(** C1: for a stored token whose value no other stored token carries
    and which is valid at the clock reading, [verify_email] renders the
    verified page; afterwards the owning identity is active, its profile
    is verified, no stored token carries the value, and presenting the
    value again finds no token ([DoesNotExist]) and renders the invalid
    page. *)
Theorem verify_email_consumes_valid_token now request t db :
  db_wf db →
  NoDup (map token (tokens db)) →
  In t (tokens db) →
  is_valid t now = true →
  ∃ db',
    verify_email now request (token t) db
      = (db', Ok (Render "accounts/email/email_verified.html" []))
    ∧ (∃ u, In u (users db') ∧ user_pk u = Some (token_user t))
    ∧ (∀ u, In u (users db') → user_pk u = Some (token_user t) → is_active u = true)
    ∧ (∃ p, In p (profiles db') ∧ profile_user p = token_user t)
    ∧ (∀ p, In p (profiles db') → profile_user p = token_user t → verified p = true)
    ∧ (∀ s, In s (tokens db') → token s ≠ token t)
    ∧ (∀ now2 request2,
         EmailVerificationToken_objects_get (token t) db'
           = (db', Raise (DoesNotExist EmailVerificationTokenModel))
         ∧ verify_email now2 request2 (token t) db'
           = (db', Ok (Render "accounts/email/email_verification_invalid.html" []))).
Proof.
  intros Hwf Hvalues Hin Hvalid.
  set (uid := token_user t).
  destruct (token_user_run t db Hwf Hin) as (u & Hu & Hpk & Huser).
  fold uid in Hpk.
  set (u' := set_is_active u true).
  assert (user_pk u' = Some uid) as Hpk' by exact Hpk.
  assert (username_taken u' (users db) = false) as Hname.
  { destruct Hwf as [_ Hun _ _ _ _ _ _].
    apply (username_taken_stored u u' uid); auto. }
  pose proof (User_save_run u' db Hwf Hname) as Hsave.
  assert (saved_pk u' db = uid) as Hspk by (unfold saved_pk; rewrite Hpk'; reflexivity).
  rewrite Hspk, (set_pk_same u' uid Hpk') in Hsave.
  assert (users_after_save u' db
          = map (fun v => if pk_is uid v then u' else v) (users db)) as Husers.
  { unfold users_after_save. rewrite Hspk, (set_pk_same u' uid Hpk').
    assert (existsb (pk_is uid) (users db) = true) as ->; [|reflexivity].
    apply existsb_exists. exists u. split; [exact Hu|].
    apply pk_is_spec. exact Hpk. }
  rewrite Husers in Hsave.
  set (db1 := with_profiles
                (with_users db (map (fun v => if pk_is uid v then u' else v) (users db)))
                (profiles_after_save uid db)) in *.
  destruct Hwf as [_ _ Hid Hus _ _ _ _].
  destruct (profiles_after_save_owner uid db Hid Hus)
    as (x & Hfx & Hx & Hxu & Hid1 & Hus1).
  set (x' := set_verified x true).
  set (g := fun q => if Nat.eqb (profile_id q) (profile_id x') then x' else q).
  set (db2 := with_profiles db1 (map g (profiles_after_save uid db))).
  set (db3 := with_tokens db2
                (List.filter (fun s => negb (Nat.eqb (token_id s) (token_id t)))
                             (tokens db))).
  assert (∀ s, In s (tokens db3) → token s ≠ token t) as Hgone.
  { intros s Hs Heq. simpl in Hs. apply filter_In in Hs as [Hs Hne].
    assert (List.filter (fun y => N.eqb (token y) (token t)) (tokens db) = [t]) as Hf
      by (apply (filter_unique_key token _ (token t)
                   (fun y => N.eqb_eq (token y) (token t))); auto).
    assert (In s [t]) as Hst.
    { rewrite <- Hf. apply filter_In. split; [exact Hs|]. apply N.eqb_eq. exact Heq. }
    destruct Hst as [<- | []]. rewrite Nat.eqb_refl in Hne. discriminate. }
  exists db3. split; [|split; [|split; [|split; [|split; [|split]]]]].
  - unfold verify_email, try_except.
    erewrite run_bind_Ok by (apply token_get_unique; assumption).
    rewrite Hvalid.
    erewrite run_bind_Ok by exact Huser.
    erewrite run_bind_Ok by exact Hsave.
    erewrite run_bind_Ok by (apply (User_profile_present u' uid db1 x); auto).
    erewrite run_bind_Ok
      by (apply (UserProfile_save_update_run x x' db1); auto).
    erewrite run_bind_Ok by apply token_delete_run.
    reflexivity.
  - exists u'. split; [|exact Hpk'].
    change (In u' (map (fun v => if pk_is uid v then u' else v) (users db))).
    apply in_map_iff. exists u. split; [|exact Hu].
    rewrite (proj2 (pk_is_spec uid u) Hpk). reflexivity.
  - intros v Hv Hvk.
    change (In v (map (fun v => if pk_is uid v then u' else v) (users db))) in Hv.
    apply in_map_iff in Hv as (q & Hq & _).
    destruct (pk_is uid q) eqn:E.
    + subst v. reflexivity.
    + subst v. apply pk_is_spec in Hvk. congruence.
  - exists x'. split; [|exact Hxu].
    change (In x' (map g (profiles_after_save uid db))).
    apply in_map_iff. exists x. split; [|exact Hx].
    unfold g. simpl. rewrite Nat.eqb_refl. reflexivity.
  - intros p Hp Hpu.
    change (In p (map g (profiles_after_save uid db))) in Hp.
    apply in_map_iff in Hp as (q & Hq & Hqin). unfold g in Hq.
    destruct (Nat.eqb (profile_id q) (profile_id x')) eqn:E.
    + subst p. reflexivity.
    + subst p. assert (In q [x]) as Hqx.
      { rewrite <- Hfx. apply filter_In. split; [exact Hqin|].
        apply Nat.eqb_eq. exact Hpu. }
      destruct Hqx as [<- | []]. simpl in E. rewrite Nat.eqb_refl in E. discriminate.
  - exact Hgone.
  - intros now2 request2. split.
    + apply token_get_absent. exact Hgone.
    + apply verify_email_absent. exact Hgone.
Qed.

Lemma verify_email_consumes_valid_token_witness :
  ∃ db',
    verify_email (timedelta_hours 1) anonymous_get (token (token_at 0%Z)) db_alice
      = (db', Ok (Render "accounts/email/email_verified.html" []))
    ∧ (∃ u, In u (users db') ∧ user_pk u = Some (token_user (token_at 0%Z)))
    ∧ (∀ u, In u (users db') → user_pk u = Some (token_user (token_at 0%Z)) →
            is_active u = true)
    ∧ (∃ p, In p (profiles db') ∧ profile_user p = token_user (token_at 0%Z))
    ∧ (∀ p, In p (profiles db') → profile_user p = token_user (token_at 0%Z) →
            verified p = true)
    ∧ (∀ s, In s (tokens db') → token s ≠ token (token_at 0%Z))
    ∧ (∀ now2 request2,
         EmailVerificationToken_objects_get (token (token_at 0%Z)) db'
           = (db', Raise (DoesNotExist EmailVerificationTokenModel))
         ∧ verify_email now2 request2 (token (token_at 0%Z)) db'
           = (db', Ok (Render "accounts/email/email_verification_invalid.html" []))).
Proof.
  apply (verify_email_consumes_valid_token (timedelta_hours 1) anonymous_get
           (token_at 0%Z) db_alice).
  - exact db_alice_wf.
  - simpl. compute_done.
  - left. reflexivity.
  - reflexivity.
Defined.

(** ** C6 and C7: the favourite toggles *)

Lemma with_favourite_products_back db s :
  with_favourite_products (with_favourite_products db s) (favourite_products db) = db.
Proof. destruct db; reflexivity. Qed.

Lemma with_saved_prompts_back db s :
  with_saved_prompts (with_saved_prompts db s) (saved_prompts db) = db.
Proof. destruct db; reflexivity. Qed.

Lemma with_saved_templates_back db s :
  with_saved_templates (with_saved_templates db s) (saved_templates db) = db.
Proof. destruct db; reflexivity. Qed.

Lemma remove_then_add (s : gset (nat * nat)) x :
  x ∈ s → (s ∖ {[x]}) ∪ {[x]} = s.
Proof.
  intros Hx. apply set_eq. intros y.
  rewrite elem_of_union, elem_of_difference, elem_of_singleton.
  destruct (decide (y = x)) as [-> | Hne]; tauto.
Qed.

Lemma add_then_remove (s : gset (nat * nat)) x :
  x ∉ s → (s ∪ {[x]}) ∖ {[x]} = s.
Proof.
  intros Hx. apply set_eq. intros y.
  rewrite elem_of_difference, elem_of_union, elem_of_singleton.
  destruct (decide (y = x)) as [-> | Hne]; tauto.
Qed.

Lemma not_elem_after_remove (s : gset (nat * nat)) x : x ∉ s ∖ {[x]}.
Proof. rewrite elem_of_difference, elem_of_singleton. tauto. Qed.

Lemma elem_after_add (s : gset (nat * nat)) x : x ∈ s ∪ {[x]}.
Proof. rewrite elem_of_union, elem_of_singleton. tauto. Qed.

Lemma User_profile_frame user db db' :
  profiles db' = profiles db →
  User_profile user db' = (db', snd (User_profile user db)).
Proof.
  intros H. unfold User_profile. rewrite H.
  destruct (user_pk user); [|reflexivity].
  destruct (objects_get _ _ (profiles db)) as [p|[]]; reflexivity.
Qed.

Lemma User_profile_run user db :
  User_profile user db = (db, snd (User_profile user db)).
Proof. apply User_profile_frame. reflexivity. Qed.

Lemma get_object_or_404_run {A} m (p : A → bool) table db a :
  objects_get m p (table db) = Ok a →
  get_object_or_404 m p table db = (db, Ok a).
Proof. intros H. unfold get_object_or_404. rewrite H. reflexivity. Qed.

Ltac toggle_run Huser Hprof Hitem :=
  rewrite Huser;
  erewrite run_bind_Ok by (apply get_object_or_404_run; exact Hitem);
  erewrite run_bind_Ok by (rewrite User_profile_run, Hprof; reflexivity);
  rewrite run_bind; unfold m2m_contains;
  match goal with |- context [bool_decide ?P] => destruct (bool_decide P) end;
  simpl; destruct (is_xhr _); reflexivity.

Lemma add_favourite_product_run request slug db user prof product :
  req_user request = Some user →
  snd (User_profile user db) = Ok prof →
  objects_get ProductModel (fun p => String.eqb (product_slug p) slug) (products db)
    = Ok product →
  add_favourite_product request slug db
  = if bool_decide ((profile_id prof, product_id product) ∈ favourite_products db)
    then (with_favourite_products db
            (favourite_products db ∖ {[ (profile_id prof, product_id product) ]}),
          Ok (product_reply request false))
    else (with_favourite_products db
            (favourite_products db ∪ {[ (profile_id prof, product_id product) ]}),
          Ok (product_reply request true)).
Proof.
  intros Huser Hprof Hitem. unfold add_favourite_product, product_reply.
  toggle_run Huser Hprof Hitem.
Qed.

Lemma add_favourite_prompt_run request id db user prof prompt :
  req_user request = Some user →
  snd (User_profile user db) = Ok prof →
  objects_get PromptModel (fun p => Nat.eqb (prompt_id p) id) (prompts db) = Ok prompt →
  add_favourite_prompt request id db
  = if bool_decide ((profile_id prof, prompt_id prompt) ∈ saved_prompts db)
    then (with_saved_prompts db
            (saved_prompts db ∖ {[ (profile_id prof, prompt_id prompt) ]}),
          Ok (prompt_reply request false))
    else (with_saved_prompts db
            (saved_prompts db ∪ {[ (profile_id prof, prompt_id prompt) ]}),
          Ok (prompt_reply request true)).
Proof.
  intros Huser Hprof Hitem. unfold add_favourite_prompt, prompt_reply.
  toggle_run Huser Hprof Hitem.
Qed.

Lemma add_favourite_template_run request slug db user prof template :
  req_user request = Some user →
  snd (User_profile user db) = Ok prof →
  objects_get PromptTemplateModel (fun t => String.eqb (template_slug t) slug)
    (templates db) = Ok template →
  add_favourite_template request slug db
  = if bool_decide ((profile_id prof, template_id template) ∈ saved_templates db)
    then (with_saved_templates db
            (saved_templates db ∖ {[ (profile_id prof, template_id template) ]}),
          Ok (template_reply request false))
    else (with_saved_templates db
            (saved_templates db ∪ {[ (profile_id prof, template_id template) ]}),
          Ok (template_reply request true)).
Proof.
  intros Huser Hprof Hitem. unfold add_favourite_template, template_reply.
  toggle_run Huser Hprof Hitem.
Qed.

▸ WHAT TO PRODUCE: Would you set down, word for word, the lines from the opening of the entries above through the line with "t) → is_active u = true)", both included, and no others?

▸ RESPONSE TO THE TASK:
(** C1: for a stored token whose value no other stored token carries
    and which is valid at the clock reading, [verify_email] renders the
    verified page; afterwards the owning identity is active, its profile
    is verified, no stored token carries the value, and presenting the
    value again finds no token ([DoesNotExist]) and renders the invalid
    page. *)
Theorem verify_email_consumes_valid_token now request t db :
  db_wf db →
  NoDup (map token (tokens db)) →
  In t (tokens db) →
  is_valid t now = true →
  ∃ db',
    verify_email now request (token t) db
      = (db', Ok (Render "accounts/email/email_verified.html" []))
    ∧ (∃ u, In u (users db') ∧ user_pk u = Some (token_user t))
    ∧ (∀ u, In u (users db') → user_pk u = Some (token_user t) → is_active u = true)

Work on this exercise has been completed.